◆ Assigned task: Filter the records below down to lines containing "primitives".

◆ Records for this task:

(** The two ways in which the worker's loop body ends. *)
Lemma finishJob_cases (cfg : Flags) (requestURL : string)
    (r : result error string) (w : World) :
  match finishJob cfg requestURL r w with
  | (Saved file, w') =>
      exists buf path,
        r = Ok buf
        /\ makeFilepath (output cfg) requestURL = Ok path
        /\ file = path +:+ ".png"
        /\ files w' = <[file := buf]> (files w)
        /\ stderr w' = stderr w
        /\ stdout w' = stdout w
  | (Failed err, w') =>
      stderr w' = stderr w +:+ failureLine err requestURL
      /\ stdout w' = stdout w
      /\ forall path, path <> "errorLog.txt" -> files w' !! path = files w !! path
  end.
Proof.
  unfold finishJob.
  destruct r as [buf|err].
  - destruct (makeFilepath (output cfg) requestURL) as [path|e].
    + unfold Os.WriteFile, Os.OpenFile.
      destruct (Os.isRefused w _); [|destruct (Os.isDir w _)];
        try (pose proof (handleError_effects
                           (PathError "open" (path +:+ ".png") "permission denied")
                           requestURL w) as (? & ? & _ & _ & _ & ? & _); now auto);
        try (pose proof (handleError_effects
                           (PathError "open" (path +:+ ".png") "is a directory")
                           requestURL w) as (? & ? & _ & _ & _ & ? & _); now auto).
      exists buf, path.
      unfold Os.Write, Os.content, setFiles, GoStrings.slice, GoStrings.sliceFrom. simpl.
      rewrite lookup_insert_eq. simpl.
      destruct (String.length buf); now rewrite append_empty_r, insert_insert_eq.
    + pose proof (handleError_effects (UrlError e) requestURL w)
        as (? & ? & _ & _ & _ & ? & _). now auto.
  - pose proof (handleError_effects err requestURL w) as (? & ? & _ & _ & _ & ? & _).
    now auto.
Qed.

(** X6: [handleError] always prints its line on the standard error, even when
    the log cannot be written, in which case no file changes; it never
    prints on the standard output and never changes a file other than
    [errorLog.txt], a directory or what the system refuses. *)
Theorem handleError_frame (err : error) (url : string) (w : World) :
  let w' := handleError err url w in
  stderr w' = stderr w +:+ failureLine err url
  /\ stdout w' = stdout w
  /\ stdin w' = stdin w
  /\ dirs w' = dirs w
  /\ refused w' = refused w
  /\ (forall path, path <> "errorLog.txt" -> files w' !! path = files w !! path)
  /\ (Os.isRefused w "errorLog.txt" || Os.isDir w "errorLog.txt" = true ->
      files w' = files w).
Proof. apply handleError_effects. Qed.

(** X7: the worker's loop body either saves or reports, never both.  When
    the job is saved, the capture had succeeded, the file is the path of
    [makeFilepath] with [.png], it holds the image, and nothing is printed
    and no other file changes.  When the job fails, its line is printed on
    the standard error and no file other than [errorLog.txt] changes: no
    image is written. *)
Theorem finishJob_saves_or_reports (cfg : Flags) (requestURL : string)
    (r : result error string) (w : World) :
  match finishJob cfg requestURL r w with
  | (Saved file, w') =>
      exists buf path,
        r = Ok buf
        /\ makeFilepath (output cfg) requestURL = Ok path
        /\ file = path +:+ ".png"
        /\ files w' = <[file := buf]> (files w)
        /\ stderr w' = stderr w
        /\ stdout w' = stdout w
  | (Failed err, w') =>
      stderr w' = stderr w +:+ failureLine err requestURL
      /\ stdout w' = stdout w
      /\ forall path, path <> "errorLog.txt" -> files w' !! path = files w !! path
  end.
Proof. apply finishJob_cases. Qed.
(** [map(lisp_to_str, v)] for a printer [f]: the renderings of the items,
    if each has one. *)
Fixpoint render_items (f : value -> option string) (l : list value)
  : option (list string) :=
  match l with
  | [] => Some []
  | e :: r =>
      match f e, render_items f r with
      | Some s, Some ss => Some (s :: ss)
      | _, _ => None
      end
  end.

(** The dictionary both [make_global_env] build, but for the primitives'
    own bodies: the primitives close over the dictionary, at [a]. *)
Definition global_dict (names : list string) (a : addr) : dict :=
  dict_update [] (map (fun n => (n, VPrim n a)) names
                  ++ [("T", VBool true); ("NIL", VList [])]).

(** [prim_car] and [prim_cdr], the same in both files. *)
Definition lenient_car (a : value) : res value :=
  if negb (is_list a) || eq_nil a then Ok (VList []) else py_index a 0.

Definition lenient_cdr (a : value) : res value :=
  if negb (is_list a) || eq_nil a then Ok (VList []) else py_tail a.

(** [prim_cons] after its arity check. *)
Definition strict_cons (a b : value) : res value :=
  match b with
  | VList l => Ok (VList (a :: l))
  | _ => Raise TypeError_cons
  end.

(** [env['T'] if c else env['NIL']] *)
Definition lisp_bool (h : envs) (penv : addr) (c : bool) : res value :=
  env_item h penv (if c then "T" else "NIL").

(** [r -= v for v in rest] and [r *= x for x in args] on integers. *)
Definition sub_all (x : Z) (rest : list Z) : Z := fold_left Z.sub rest x.

(** * [lisp2.py] *)
Module Lisp2.

(** [tokenize] *)
Definition tokenize (s : string) : list string :=
  filter (fun tok => negb (String.eqb tok EmptyString))
    (split (replace_char ")" " ) "
              (replace_char "(" " ( " (replace_char "'" " ' " s)))).

(** [atomize] *)
Definition atomize (token : string) : value :=
  match py_int token with
  | Some z => VInt z
  | None => VStr token
  end.
(** * Rate control of the Motion-JPEG encoder (server/mjpeg-encoder.c)

    A functional model of the adaptive rate controller of the MJPEG video
    encoder: the quality evaluator, the bit-rate controller, the frame pacing,
    the server-drop monitor, the client-report handler and the per-frame
    facade.  Every C function of the controller is a Rocq function of the same
    name that takes the encoder and returns the updated encoder.

    Conventions.
    - Unsigned and signed C integers are [Z]; every operation that can leave
      the range of its C type is wrapped by [to_uint64], [to_uint32] or
      [to_int].
    - [double] is the primitive binary64 type [float]; the conversions between
      integers and doubles are written out.
    - The monotonic clock, the host callbacks, the compressed-buffer allocation
      and libjpeg are outside the encoder: what they return during one call
      is an argument of the function that calls them. *)

From Stdlib Require Import ZArith List Bool Lia Floats.
From Stdlib Require Uint63.
Import ListNotations.

Set Warnings "-inexact-float".
Local Open Scope Z_scope.

(** ** C integer types *)

Definition to_uint64 (z : Z) : Z := z mod 2 ^ 64.
Definition to_uint32 (z : Z) : Z := z mod 2 ^ 32.
(** 32-bit [int] (and [int32_t]); out-of-range values wrap, as gcc does. *)
Definition to_int (z : Z) : Z := (z + 2 ^ 31) mod 2 ^ 32 - 2 ^ 31.

(** The C macros [MIN(a, b) = (a < b) ? a : b] and
    [MAX(a, b) = (a > b) ? a : b], on integers already converted to their
    common type and on doubles. *)
Definition MIN (a b : Z) : Z := if a <? b then a else b.
Definition MAX (a b : Z) : Z := if a >? b then a else b.
Definition MINd (a b : float) : float := if PrimFloat.ltb a b then a else b.
Definition MAXd (a b : float) : float := if PrimFloat.ltb b a then a else b.

(** ** C doubles *)

(** Integer to double: round to nearest, ties to even. *)
Definition double_of_Z (z : Z) : float :=
  SF2Prim (binary_normalize prec emax z 0 false).

(** A double used as a C condition: true unless it compares equal to zero. *)
Definition double_nonzero (f : float) : bool := negb (PrimFloat.eqb f 0%float).

(** Magnitude of a finite double, truncated toward zero. *)
Definition trunc_magnitude (m : positive) (e : Z) : Z :=
  match e with
  | Z0 => Zpos m
  | Zpos p => Zpos m * 2 ^ Zpos p
  | Zneg p => Zpos m / 2 ^ Zpos p
  end.

Section Conversions.

(** Converting a double to [uint64_t] truncates toward zero.  When the
    truncated value is not representable (a NaN, an infinity, a value of at
    least 2^64 or at most -1) the C behaviour is undefined; whatever the
    platform stores in the [uint64_t] then is the parameter
    [undefined_uint64]. *)
Variable undefined_uint64 : float -> Z.

Definition double_to_uint64 (f : float) : Z :=
  match Prim2SF f with
  | S754_zero _ => 0
  | S754_finite s m e =>
      let t := trunc_magnitude m e in
      if t =? 0 then 0
      else if s then to_uint64 (undefined_uint64 f)
      else if t <? 2 ^ 64 then t
      else to_uint64 (undefined_uint64 f)
  | _ => to_uint64 (undefined_uint64 f)
  end.

End Conversions.

(** ** Constants *)

Definition MJPEG_MAX_FPS : Z := 25.
Definition MJPEG_MIN_FPS : Z := 1.

Definition MJPEG_QUALITY_SAMPLE_NUM : Z := 7.
Definition mjpeg_quality_samples : list Z := [20; 30; 40; 50; 60; 70; 80].

Definition MJPEG_IMPROVE_QUALITY_FPS_STRICT_TH : Z := 10.
Definition MJPEG_IMPROVE_QUALITY_FPS_PERMISSIVE_TH : Z := 5.

Definition MJPEG_AVERAGE_SIZE_WINDOW : Z := 3.

Definition MJPEG_BIT_RATE_EVAL_MIN_NUM_FRAMES : Z := 3.
Definition MJPEG_LOW_FPS_RATE_TH : Z := 3.

Definition MJPEG_SERVER_STATUS_EVAL_FPS_INTERVAL : Z := 1.
Definition MJPEG_SERVER_STATUS_DOWNGRADE_DROP_FACTOR_TH : float := 0.1%float.

Definition MJPEG_CLIENT_POSITIVE_REPORT_TIMEOUT : Z := 2000.
Definition MJPEG_CLIENT_POSITIVE_REPORT_STRICT_TIMEOUT : Z := 3000.

Definition MJPEG_ADJUST_FPS_TIMEOUT : Z := 500.

(** Modelled from the spec: the time-unit macros [MSEC_PER_SEC],
    [NSEC_PER_SEC] and [NSEC_PER_MILLISEC] come from a header that is not part
    of the sources; the spec gives 1000 ms, 1e9 ns and 1e6 ns. *)
Definition MSEC_PER_SEC : Z := 1000.
Definition NSEC_PER_SEC : Z := 1000000000.
Definition NSEC_PER_MILLISEC : Z := 1000000.

Definition MJPEG_MAX_CLIENT_PLAYBACK_DELAY : Z := MSEC_PER_SEC * 5.
Definition MJPEG_WARMUP_TIME : Z := NSEC_PER_SEC * 3.

Definition MJPEG_PLAYBACK_LATENCY_DECREASE_FACTOR : float := 0.5%float.
Definition MJPEG_VIDEO_VS_AUDIO_LATENCY_FACTOR : float := 1.25%float.
Definition MJPEG_VIDEO_DELAY_TH : Z := -15.

(** ** Data model *)

(** The two anonymous enums; the first constructor of each is the value 0
    that [memset] leaves in a cleared [MJpegEncoderQualityEval]. *)
Inductive EvalType : Type :=
| MJPEG_QUALITY_EVAL_TYPE_SET
| MJPEG_QUALITY_EVAL_TYPE_UPGRADE
| MJPEG_QUALITY_EVAL_TYPE_DOWNGRADE.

◆ Answer space:
(** The dictionary both [make_global_env] build, but for the primitives'
    own bodies: the primitives close over the dictionary, at [a]. *)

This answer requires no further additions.